::: Data for the task :::
(* ===== verification/Routes.v ===== *)
(** The routes of the sandbox API (src/apps/server/sandbox_api.py): starting,
    stopping, upgrading, deleting, moving, relabelling and snapshotting a
    sandbox, choosing the server of a new one, and creating one, cold or from
    the warm pool.  A route answers with the row it leaves; the shape of the
    JSON response is not modelled. *)

From S2P Require Import Prelude Tables Store Jobs Labels Quotas Registry Security Auth Access Platforms Lifecycle Pool.

Definition AUTO : string := "auto".

(** Source: src/apps/server/sandbox_api.py:195-222 [CreateSandboxRequest]. *)
Record CreateRequest := mkCreate {
  c_name : option string;
  c_kind : kind;
  c_server_id : option string;
  c_profile_ids : list string;
  c_secret_ids : list string;
  c_admin : bool;
  c_queue : bool;
  c_size : Size;
  c_idle_timeout_minutes : option Z;
  c_max_lifetime_minutes : option Z;
  c_labels : list (string * string)
}.

(** A profile's row, as far as a create reads it. *)
Record Profile := mkProfile { pr_workspace_id : string; pr_platform : string; pr_name : string }.

Definition busy_statuses : list status := [Running; Provisioning].

Section routes.
Context (E : Env).
(** sizes.UNSIZED_DISK_GB and MAX_SNAPSHOTS, from the environment; the most VMs
    a server of a kind runs; whether a server's Docker runtime is connected *)
Context (UNSIZED_DISK_GB MAX_SNAPSHOTS : Z) (MAX_VMS : kind → Z) (available : World → string → bool).
(** rows of tables the routes only read, and the id of the default image's
    version, which [_default_image_version] makes when it is missing *)
Context (get_profile : string → option Profile) (secret_workspace : string → option string)
  (default_version : Member → string).

Definition enqueue_new (sandbox_id : string) (k : job_kind) (deadline : option Z) (args : list (string * json)) : M World unit :=
  id ← uuid E;
  enqueue_job id sandbox_id k deadline args.

(** A row after a statement [RETURNING] it. *)
Definition the_row (sandbox_id : string) : M World Sandbox :=
  found ← query (get_sandbox sandbox_id);
  match found with Some s => mret s | None => raise AssertionError end.

(** ** Lifecycle routes *)

(** Source: src/apps/server/sandbox_api.py:469-480 [start_sandbox]. *)
Definition start_sandbox (sandbox_id : string) (user : Member) : M World Sandbox :=
  response ← session (
    sandbox ← idle sandbox_id user;
    guard_ (negb (bool_decide (sandbox.(sb_status) ∈ busy_statuses))) (status_is sandbox);;
    mine ← query (λ d, labels_of d sandbox.(sb_id));
    check UNSIZED_DISK_GB sandbox.(sb_workspace_id) (size_of sandbox) false mine;;
    exec (λ now, update_sandbox_status now Provisioning sandbox.(sb_id));;
    sandbox ← the_row sandbox.(sb_id);
    enqueue_new sandbox.(sb_id) KBoot (Some (boot_deadline sandbox.(sb_kind))) [];;
    mret sandbox);
  kick;;
  mret response.
Lemma allows_spec e d known ok known' :
  allows user e d known = (ok, known') →
  known ⊆ known' ∧ ∀ k2, known' ⊆ k2 → ok = allowed_in k2 e.
Proof.
  unfold allows, allowed_in. destruct (m_key_sandbox_id user); [by intros [= <- <-]|].
  destruct (m_key_labels user) as [sel|]; [|by intros [= <- <-]].
  destruct (ev_sandbox_id e) as [id|]; [|by intros [= <- <-]].
  destruct (known !! id) as [ls|] eqn:E; intros [= <- <-].
  - split; [done|]. intros k2 Hk. rewrite E. by rewrite (lookup_weaken _ _ _ _ E Hk).
  - split; [by apply insert_subseteq|]. intros k2 Hk. rewrite lookup_insert_eq. simpl.
    rewrite (lookup_weaken (<[id := labels_of d id]> known) k2 id (labels_of d id)); [done|apply lookup_insert_eq|done].
Qed.

Lemma allowed_rows_spec rows d known l known' :
  allowed_rows user rows d known = (l, known') →
  known ⊆ known' ∧ ∀ k2, known' ⊆ k2 → l = filter (λ e, allowed_in k2 e = true) rows.
Proof.
  revert known l known'. induction rows as [|e rest IH]; intros known l known'; simpl; [by intros [= <- <-]|].
  destruct (allows _ _ _ _) as [ok k1] eqn:Ea, (allowed_rows _ _ _ _) as [l1 k2] eqn:El. intros [= <- <-].
  apply allows_spec in Ea as [H1 H2]. apply IH in El as [H3 H4]. split; [by etrans|]. intros k3 Hk.
  rewrite filter_cons. rewrite <- (H4 k3 Hk). rewrite (H2 k3) by (by etrans). by destruct (allowed_in k3 e).
Qed.

Definition over_floor (floor : option Z) (e : Event) : Prop := match floor with Some f => f < e.(ev_seq) | None => True end.

Lemma frames_spec floor rows sent l sent' :
  frames floor rows sent = (l, sent') →
  NoDup (seqs l) ∧
  (∀ e, e ∈ l → e ∈ rows ∧ over_floor floor e ∧ sent !! e.(ev_seq) = None) ∧
  (∀ e, e ∈ rows → over_floor floor e → is_Some (sent' !! e.(ev_seq))) ∧
  (∀ q t, sent !! q = Some t → sent' !! q = Some t) ∧
  (∀ q t, sent' !! q = Some t → sent !! q = Some t ∨ ∃ e, e ∈ l ∧ e.(ev_seq) = q ∧ e.(ev_created_at) = t) ∧
  (∀ e, e ∈ l → is_Some (sent' !! e.(ev_seq))).
Proof.
  revert sent l sent'. induction rows as [|e rest IH]; intros sent l sent'; simpl.
  { intros [= <- <-]. split_and!; [apply NoDup_nil_2|set_solver|set_solver|done|by left|set_solver]. }
  assert (over_floor floor e ↔ match floor with Some f => f <? e.(ev_seq) | None => true end = true) as Hfl.
  { unfold over_floor. destruct floor; [by rewrite Z.ltb_lt|done]. }
  destruct (match floor with Some f => f <? e.(ev_seq) | None => true end && bool_decide (sent !! e.(ev_seq) = None)) eqn:Ec.
  - apply andb_true_iff in Ec as [Hof Hns%bool_decide_eq_true]. destruct (frames floor rest _) as [l1 s1] eqn:Ef. intros [= <- <-].
    apply IH in Ef as (H1 & H2 & H3 & H4 & H5 & H6). split_and!.
    + unfold seqs. csimpl. apply NoDup_cons. split; [|done]. intros (x & Hx & Hin)%list_elem_of_fmap.
      destruct (H2 x Hin) as (_ & _ & Hnone). rewrite <- Hx, lookup_insert_eq in Hnone. done.
    + intros x [->|Hx]%elem_of_cons; [split_and!; [left|tauto|done]|]. destruct (H2 x Hx) as (Hr & Ho & Hnone).
      split_and!; [by right|done|]. apply lookup_insert_None in Hnone. tauto.
    + intros x [->|Hx]%elem_of_cons Ho; [|by apply H3]. eexists. apply H4. apply lookup_insert_eq.
    + intros q t Hq. apply H4. rewrite lookup_insert_ne; [done|]. intros <-. congruence.
    + intros q t Hq. apply H5 in Hq as [Hq|(x & Hx & Hs & Ht)]; [|right; exists x; split_and!; [by right|done..]].
      rewrite lookup_insert in Hq. case_decide; [|by left]. injection Hq as <-. right. exists e. split_and!; [left|done..].
    + intros x [->|Hx]%elem_of_cons; [|by apply H6]. eexists. apply H4. apply lookup_insert_eq.
  - intros Ef. apply IH in Ef as (H1 & H2 & H3 & H4 & H5 & H6). split_and!; try done.
    + intros x Hx. destruct (H2 x Hx) as (Hr & ? & ?). split_and!; [by right|done..].
    + intros x [->|Hx]%elem_of_cons Ho; [|by apply H3]. apply andb_false_iff in Ec as [Hc|Hc%bool_decide_eq_false].
      * apply Hfl in Ho. congruence.
      * destruct (sent !! ev_seq e) as [t|] eqn:Es; [|done]. eexists. by apply H4.
Qed.
End stream_lemmas.

(** ** The stream's invariant *)

Section stream_run.
Context (user : Member) (sandbox_id type : option string) (floor : Z) (at_ : Z → time).

Abbreviation turn := (follow_turn user sandbox_id type floor).

(** Of what was sent, all is at or before [st_after], and what was written in
    the last LATE_SECONDS before [t] is remembered. *)
Definition stream_ok (t : time) (emitted : list Event) (s : Stream) : Prop :=
  NoDup (seqs emitted) ∧ floor ≤ s.(st_after) ∧
  Forall (λ e, e.(ev_seq) ≤ s.(st_after)) emitted ∧
  Forall (λ e, e.(ev_created_at) = at_ e.(ev_seq) ∧ floor < e.(ev_seq) ∧
    wanted user.(m_workspace_id) sandbox_id type e = true ∧ allowed_in user s.(st_known) e = true) emitted ∧
  Forall (λ e, t - sec LATE_SECONDS ≤ e.(ev_created_at) → is_Some (s.(st_sent) !! e.(ev_seq))) emitted ∧
  (∀ q τ, s.(st_sent) !! q = Some τ → τ = at_ q ∧ q ∈ seqs emitted).

Lemma list_events_elem after evs e :
  e ∈ list_events user.(m_workspace_id) after sandbox_id type PAGE evs →
  (∃ i, evs !! i = Some e) ∧ wanted user.(m_workspace_id) sandbox_id type e = true ∧ after < e.(ev_seq).
Proof.
  unfold list_events. intros Hn. apply (subseteq_take PAGE) in Hn.
  unfold by_seq in Hn. rewrite elem_of_order_by, list_elem_of_filter, elem_of_rows in Hn. tauto.
Qed.

Lemma late_elem upto since evs e :
  e ∈ list_late_events user.(m_workspace_id) upto since sandbox_id type PAGE evs →
  (∃ i, evs !! i = Some e) ∧ wanted user.(m_workspace_id) sandbox_id type e = true ∧ e.(ev_seq) ≤ upto ∧ since ≤ e.(ev_created_at).
Proof.
  unfold list_late_events. intros Hn. apply (subseteq_take PAGE) in Hn.
  unfold by_seq in Hn. rewrite elem_of_order_by, list_elem_of_filter, elem_of_rows in Hn. tauto.
Qed.
Lemma accept_ok token c s x s' :
  accept token c s = (Ok x, s') →
  ∃ id i m, s.(ws_invitations) !! id = Some i ∧ i.(wi_token_hash) = hash_token token ∧
    invitation_open s.(ws_now) i = true ∧ lower i.(wi_email) = lower c.(c_email) ∧ m.(wm_role) = i.(wi_role) ∧
    active_member m = true ∧ c.(c_member).(m_key_id) = None ∧
    (∀ m0, s.(ws_members) !! (i.(wi_workspace_id), c_id c) = Some m0 → active_member m0 = false) ∧
    s' = put_members (<[(i.(wi_workspace_id), c_id c) := m]> s.(ws_members))
           (put_invitations (<[id := accepted s.(ws_now) i]> s.(ws_invitations)) s).
Proof.
  unfold accept, accept_workspace_invitation, get_member. intros H. inv_ok. split_run. destruct p as [id i]. inv_ok.
  match goal with H : get_workspace_invitation_by_token _ _ = _ |- _ => apply token_invitation in H as (Hi & Hh & Ho) end.
  rewrite Hi, Ho in *. simplify_eq. simpl in *.
  match goal with H : asserted _ _ = _ |- _ => apply asserted_ok in H as [_ ->] end.
  match type of Hi with ws_invitations ?s0 !! _ = _ => rename s0 into s end.
  match goal with H : when _ _ ?s1 = _, H2 : add_workspace_member _ _ _ _ = _ |- _ =>
    pose proof (replace_member _ _ _ s1 s.(ws_members) s.(ws_now) _ _ _ _ eq_refl eq_refl H H2) as -> end.
  exists id, i, (mkWorkspaceMember i.(wi_role) MActive (Some s.(ws_now)) s.(ws_now)). do 3 (split; [done|]). split; [by eapply bool_decide_eq_true|]. do 2 (split; [done|]).
  split; [by destruct (m_key_id _)|]. split; [|done]. intros m0 Hm0. rewrite Hm0 in *. by apply negb_true_iff.
Qed.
:::
Your assignment: Out of the entries above, write out only the lines between the line holding "in Ho. congruence." and the line holding "Context (user : Member)", inclusive, each exactly as given.

Output for this task:
      * apply Hfl in Ho. congruence.
      * destruct (sent !! ev_seq e) as [t|] eqn:Es; [|done]. eexists. by apply H4.
Qed.
End stream_lemmas.

(** ** The stream's invariant *)

Section stream_run.
Context (user : Member) (sandbox_id type : option string) (floor : Z) (at_ : Z → time).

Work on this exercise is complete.